O conjunto de todos estes fenómenos assume assim o valor de uma verdadeira revolução cósmica que,
partindo do alto, o véu do templo, se propaga para a terra, com o terramoto, transmitindo-se àquilo que nela
é mais sólido, as pedras, e de mais sagrado, os túmulos.

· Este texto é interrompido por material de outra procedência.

(* ===== verification/AgentxWire.v ===== *)
(** * Correctness of the AgentX message codec

    A response PDU fills exactly the buffer allocated for it, announces its
    own length, and decodes to the same fields; requests in the form of RFC
    2741 decode to their search ranges.  Decoding ends on every input.  The
    headers of the session PDUs carry the session on. *)

From S2P Require Import Prelude Asn1 BerLemmas SnmpMsg AgentxCodec AgentxMsg AgentxOut AgentxCodecLemmas.

Local Open Scope c_scope.

(** ** Varbinds and search ranges *)

(** A varbind as the decoder returns it: the length in elements. *)
Definition x_decoded (vb : x_var_bind) : x_var_bind :=
  {| xvb_oid := xvb_oid vb; xvb_val_type := xvb_val_type vb;
     xvb_val_len := x_elems (xvb_val_type vb) (xvb_val_len vb); xvb_value := xvb_value vb |}.

Lemma fits_Ok {A} (l : list A) n : zlen l <= n -> fits l n = Ok l.
Proof. intros H. unfold fits. by rewrite (proj2 (Z.leb_le _ _)). Qed.

Lemma zdrop_add {A} a b (l : list A) : 0 <= a -> 0 <= b -> zdrop (a + b) l = zdrop b (zdrop a l).
Proof. intros. rewrite !zdrop_drop, drop_drop. f_equal. lia. Qed.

O centurião romano, encarregado da execução e da guarda ao corpo do Crucificado, permanecendo ao
lado da cruz, tinha notado em Jesus factos extraordinários: o suportar sereno da dor, a profunda calma
diante das injúrias e sarcasmos, o perdão concedido aos que o crucificaram, o forte grito antes de morrer;
tudo coisas que o atingiram fortemente. Certamente o centurião já tinha visto morrer muita gente
condenada, mas nenhum tinha tido uma atitude resignada e nobre como a de Jesus; um semelhante
espectáculo tinha-o abalado e colocado a ele, pagão, frente ao extraordinário, ao divino.
No pretório e no Calvário o centurião tinha ouvido acusar aquele condenado de se ter feito Filho de Deus.

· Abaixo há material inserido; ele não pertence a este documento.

(** ** Variables that can be sent *)

Definition var_inv (v : Variable_t) : Prop :=
  zlen (value v) = MIB_VALUE_MAX_LEN /\ bytes_ok (value v) /\ 0 <= length_ v <= MIB_VALUE_MAX_LEN /\ is_u8 (tag v).

(** The encoder makes [bs] of the variable, as many bytes as predicted. *)
Definition x_encodes (v : Variable_t) (bs : list Z) : Prop :=
  agentx_value_enc (value v) (length_ v) (tag v) = Ok bs /\
  zlen bs = agentx_value_enc_try (length_ v) (tag v) /\ x_data_ok (tag v) bs.

Definition x_sendable (v : Variable_t) : Prop := var_inv v /\ exists bs, x_encodes v bs.

Lemma rd_n_room (m : list Z) n : bytes_ok m -> 0 <= n <= zlen m -> exists r, rd_n m n = Ok r /\ zlen r = n /\ bytes_ok r.
Proof.
  intros Hm Hn. unfold rd_n. rewrite ztake_take by lia. eexists. split; [done|]. unfold zlen in *. rewrite length_take.
  split; [lia|]. by apply Forall_take.
Qed.

(** Only an OBJECT IDENTIFIER can have a length that does not fit. *)
Lemma x_sendable_plain v : var_inv v -> tag v <> ASN1_TAG_OBJID -> x_sendable v.
Proof.
  intros Hv Ht. split; [done|]. destruct Hv as (Hz & Hb & Hl & Hu). unfold MIB_VALUE_MAX_LEN in *.
  unfold x_encodes, agentx_value_enc, agentx_value_enc_try, x_data_ok.
  destruct (is_tag (tag v) int32_tags).
  { destruct (rd_n_room (value v) 4) as (r & -> & Hr & Hrb); [done|lia|]. by exists r. }
  destruct (is_tag (tag v) [ASN1_TAG_CNT64]).
  { destruct (rd_n_room (value v) 8) as (r & -> & Hr & Hrb); [done|lia|]. by exists r. }
  destruct (is_tag (tag v) [ASN1_TAG_OBJID]) eqn:E.
  { apply is_tag_cases in E as [E|[]]. by symmetry in E. }
  destruct (is_tag (tag v) string_tags).
  - destruct (rd_n_room (value v) (length_ v)) as (r & -> & Hr & Hrb); [done|lia|]. exists r. unfold MIB_VALUE_MAX_LEN.
    split_and!; [done..|lia].
  - exists []. split_and!; [done..|constructor|done].
Qed.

Ora ele mesmo, por todas as circunstâncias, podia constatar que aquela afirmação era bem fundada e que
Jesus se tinha comportado de modo sobre-humano. O centurião, perante tudo isto, sente brotar-lhe de modo
espontâneo a afirmação: «Verdadeiramente este homem era Filho de Deus», uma profissão de fé que
proclama publicamente a inocência de Jesus e a sua grandeza mais que humana e o fundamento de todas as
suas pretensões, a prefigurar concretamente a entrada no reino dos céus da multidão dos gentios, ingresso
predito por Jesus quando louvou a fé dum outro centurião durante a sua vida pública (Mt 8,10-11).

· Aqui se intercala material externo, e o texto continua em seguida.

Lemma answer_shape w vb w' e vo : settable vb -> set_answer w vb w' e vo ->
  (~ misplaced vb /\ x_vb_ok vo) \/ (misplaced vb /\ vb_bytes vo = Fault (stale_read vb)).
Proof.
  intros Hs Ha. pose proof Hs as ((Ho & (H8 & _) & _) & Ht & _).
  destruct Ha as [(p & cb & sub & lr & Er & Hsub & _ & _ & ->)|(Hno & _ & _ & ->)].
  - left. split; [|apply Hs]. intros [_ Hn]. apply Hn. destruct sub as [|y sub]; [done|]. by exists p, cb, y, sub.
  - unfold misplaced, stale_read, x_vb_ok, x_data_ok, vb_bytes, data_bytes, number_tags, MIB_VALUE_MAX_LEN.
    cbn [xvb_oid xvb_val_type xvb_val_len xvb_value]. apply set_tag_cases in Ht.
    unfold int32_tags, string_tags. repeat (destruct Ht as [Ht|Ht]); rewrite Ht in *; tags;
      first [right; by split|left; split; [by intros []|split_and!; try done; constructor]].
Qed.

Lemma served_shape w vbs w' outs : Forall settable vbs -> Forall (fun vb => ~ misplaced vb) vbs -> set_served w vbs w' outs ->
  Forall x_vb_ok (map snd outs).
Proof.
  intros HF Hm Hs. induction Hs as [w|w vb vbs w1 e vo w2 outs Ha _ IH]; [constructor|].
  apply Forall_cons in HF as [Hvb HF]. apply Forall_cons in Hm as [Hn Hm]. cbn [map snd].
  destruct (answer_shape _ _ _ _ _ Hvb Ha) as [[_ Hok]|[Hx _]]; [|done]. constructor; [done|by apply IH].
Qed.

(** The first misplaced number decides. *)
Lemma served_stale w vbs1 vb vbs2 w' outs : Forall settable (vbs1 ++ vb :: vbs2) -> Forall (fun vb => ~ misplaced vb) vbs1 ->
  misplaced vb -> set_served w (vbs1 ++ vb :: vbs2) w' outs -> vbs_bytes (map snd outs) = Fault (stale_read vb).
Proof.
  intros HF Hm Hx. revert w outs HF. induction Hm as [|v vbs1 Hn _ IH]; cbn [app]; intros w outs HF Hs;
    inversion Hs as [|? ? ? w1 e vo ? outs1 Ha Hs1]; subst; apply Forall_cons in HF as [Hv HF]; cbn [map snd vbs_bytes].
  - destruct (answer_shape _ _ _ _ _ Hv Ha) as [[? _]|[_ Hf]]; [done|]. by rewrite Hf.
  - destruct (answer_shape _ _ _ _ _ Hv Ha) as [[_ Hok]|[? _]]; [|done].
    destruct (vb_roundtrip vo Hok) as (bs & -> & _). cbn [mbind res_bind]. by rewrite (IH _ _ HF Hs1).
Qed.

(** The request is decoded, and every varbind is given to its handler. *)
Lemma set_recv fuel h vbs w :
  testset_ok h vbs -> Forall settable vbs -> zlen vbs < 2 ^ 16 - 1 ->
  exists bs w' outs, vbs_bytes vbs = Ok bs /\ set_served w vbs w' outs /\ Forall is_u16 (map fst outs) /\ zlen outs = zlen vbs /\
    forall k len d, 0 < len -> agentx_recv call root fuel (hdr_bytes h ++ bs ++ k) len d w =
      (let xdg := x_answered (testset_dg h vbs) (map snd outs) (first_error 1 (map fst outs)) in
       pdu ← agentx_response_pdu xdg; Ok {| rr_err := AGENTX_ERR_OK; rr_w := w'; rr_xdg := xdg; rr_out := Some pdu |}).
Proof.
  intros Hok HF Hn. destruct (testset_decodes h vbs Hok) as (bs & Hb & Hd). exists bs.
  destruct (set_loop vbs HF 0 w (new_ret_oid MIB_REQ_SET) (testset_dg h vbs) [] (0, 0)) as (w' & outs & E & Hs & Hes & Hlen); try done; try lia.
  { split_and!; try done. apply Forall_replicate. ranges. lia. }
  exists w', outs. split_and!; try done. intros k len d Hl. unfold agentx_recv. rewrite (proj2 (Z.ltb_lt 0 len) Hl). cbn [c_assert mbind res_bind].
  rewrite Hd. cbn [mbind res_bind truth AGENTX_ERR_OK Z.eqb negb]. unfold agentx_request_dispatch.
  change (x_type (x_hdr (testset_dg h vbs))) with (x_type h). destruct Hok as (_ & _ & _ & -> & _).
  cbn [Z.eqb Pos.eqb AGENTX_PDU_TESTSET AGENTX_PDU_GET AGENTX_PDU_GETNEXT AGENTX_PDU_GETBULK is_tag existsb orb].
  change (agentx_set call root (testset_dg h vbs) w) with
    (x_loop (set_step call root) (map x_decoded vbs) 0 w (new_ret_oid MIB_REQ_SET) (x_answered (testset_dg h vbs) [] (0, 0))).
  rewrite E. cbn [mbind res_bind app fst Z.eqb]. change (0 + 1) with 1. by destruct (agentx_response_pdu _).
Qed.

Lemma set_answered fuel h vbs w :
  testset_ok h vbs -> Forall settable vbs -> Forall (fun vb => ~ misplaced vb) vbs -> zlen vbs < 2 ^ 16 - 1 ->
  exists bs w' outs xdg pdu, vbs_bytes vbs = Ok bs /\ set_served w vbs w' outs /\
    (forall k len d, 0 < len -> agentx_recv call root fuel (hdr_bytes h ++ bs ++ k) len d w =
       Ok {| rr_err := AGENTX_ERR_OK; rr_w := w'; rr_xdg := xdg; rr_out := Some pdu |}) /\
    forall d' k', agentx_decode (agentx_datagram_clear d') (pdu ++ k') = Ok (AGENTX_ERR_OK, x_response h outs).
Proof.
  intros Hok HF Hm Hn. destruct (set_recv fuel h vbs w Hok HF Hn) as (bs & w' & outs & Hb & Hs & Hes & Hlen & Hr).
  pose proof (served_shape _ _ _ _ HF Hm Hs) as Hvo.
  destruct Hok as (Hh & Hf & Hc & _).
  destruct (answered_decodes (testset_dg h vbs) h outs Hh Hf Hc eq_refl eq_refl Hvo Hes ltac:(lia)) as (pdu & Ep & Hd).
  eexists bs, w', outs, _, pdu. split_and!; try done. intros k len d Hl. rewrite Hr by done. cbv zeta. by rewrite Ep.
Qed.

(** C16.  The AgentX TESTSET service, from packet to packet.  On a well-formed
    MIB, with handlers that answer with the type they were given, a TESTSET PDU
    with fewer than 65535 varbinds under .1.3.6.1 (numbers, strings or
    addresses), in which every number goes to an instance of the MIB, is
    answered without a fault: the handler of each instance is called once, in
    order, with the value of the varbind; the response decodes to the
    identification of the request, to its varbinds, and to the first error with
    its position; a varbind without an instance comes back empty and counts as
    notWritable. *)
Theorem agentx_set_service fuel h vbs len d w :
  testset_ok h vbs -> Forall settable vbs -> Forall (fun vb => ~ misplaced vb) vbs -> zlen vbs < 2 ^ 16 - 1 -> 0 < len ->
  exists bs w' outs xdg pdu, vbs_bytes vbs = Ok bs /\ set_served w vbs w' outs /\
    (forall k, agentx_recv call root fuel (hdr_bytes h ++ bs ++ k) len d w =
       Ok {| rr_err := AGENTX_ERR_OK; rr_w := w'; rr_xdg := xdg; rr_out := Some pdu |}) /\
    forall d' k', agentx_decode (agentx_datagram_clear d') (pdu ++ k') = Ok (AGENTX_ERR_OK, x_response h outs).
Proof.
  intros Hok HF Hm Hn Hl. destruct (set_answered fuel h vbs w Hok HF Hm Hn) as (bs & w' & outs & xdg & pdu & H1 & H2 & H3 & H4).
  exists bs, w', outs, xdg, pdu. split_and!; try done. intros k. by apply H3.
Qed.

Juntamente com o centurião são recordadas, como testemunhas mudas e doridas, algumas mulheres
piedosas, quase todas galileias, do grupo que há muito seguia Jesus (cf. Lc 8,2ss). Temos aqui um outro
contraste muito forte: a ausência dos discípulos, que fugiram à excepção de João (Jo 19,26ss), e estas
mulheres débeis corajosamente presentes na tragédia do Calvário. Em parte, são as mesmas que estarão
presentes na sepultura e que na manhã de Páscoa se dirigirão ao túmulo. Mateus conservou o nome delas:
Maria de Magdala, Maria mãe de Tiago e José e a mãe dos filhos de Zebedeu.
A presença destas mulheres piedosas e da Mãe de Jesus ao lado da cruz a testemunhar a sua fidelidade
e o seu amor, fecha com um flash humano e piedoso a cena do Gólgota. Na realidade, o enquadramento de
Mateus, de narração fúnebre transforma-se em apoteose para recordar que a morte é a condição da vitória,
mas também o início da mesma. Embora Jesus esteja ainda na cruz, ele já triunfa e as piedosas mulheres,
que observam de longe, já preanunciam a sua ressurreição.
Este enquadramento último do Calvário adquire assim um valor teológico e recorda-nos uma vez mais
que a participação na paixão de Cristo é o único caminho para entrar e fazer parte da sua glória.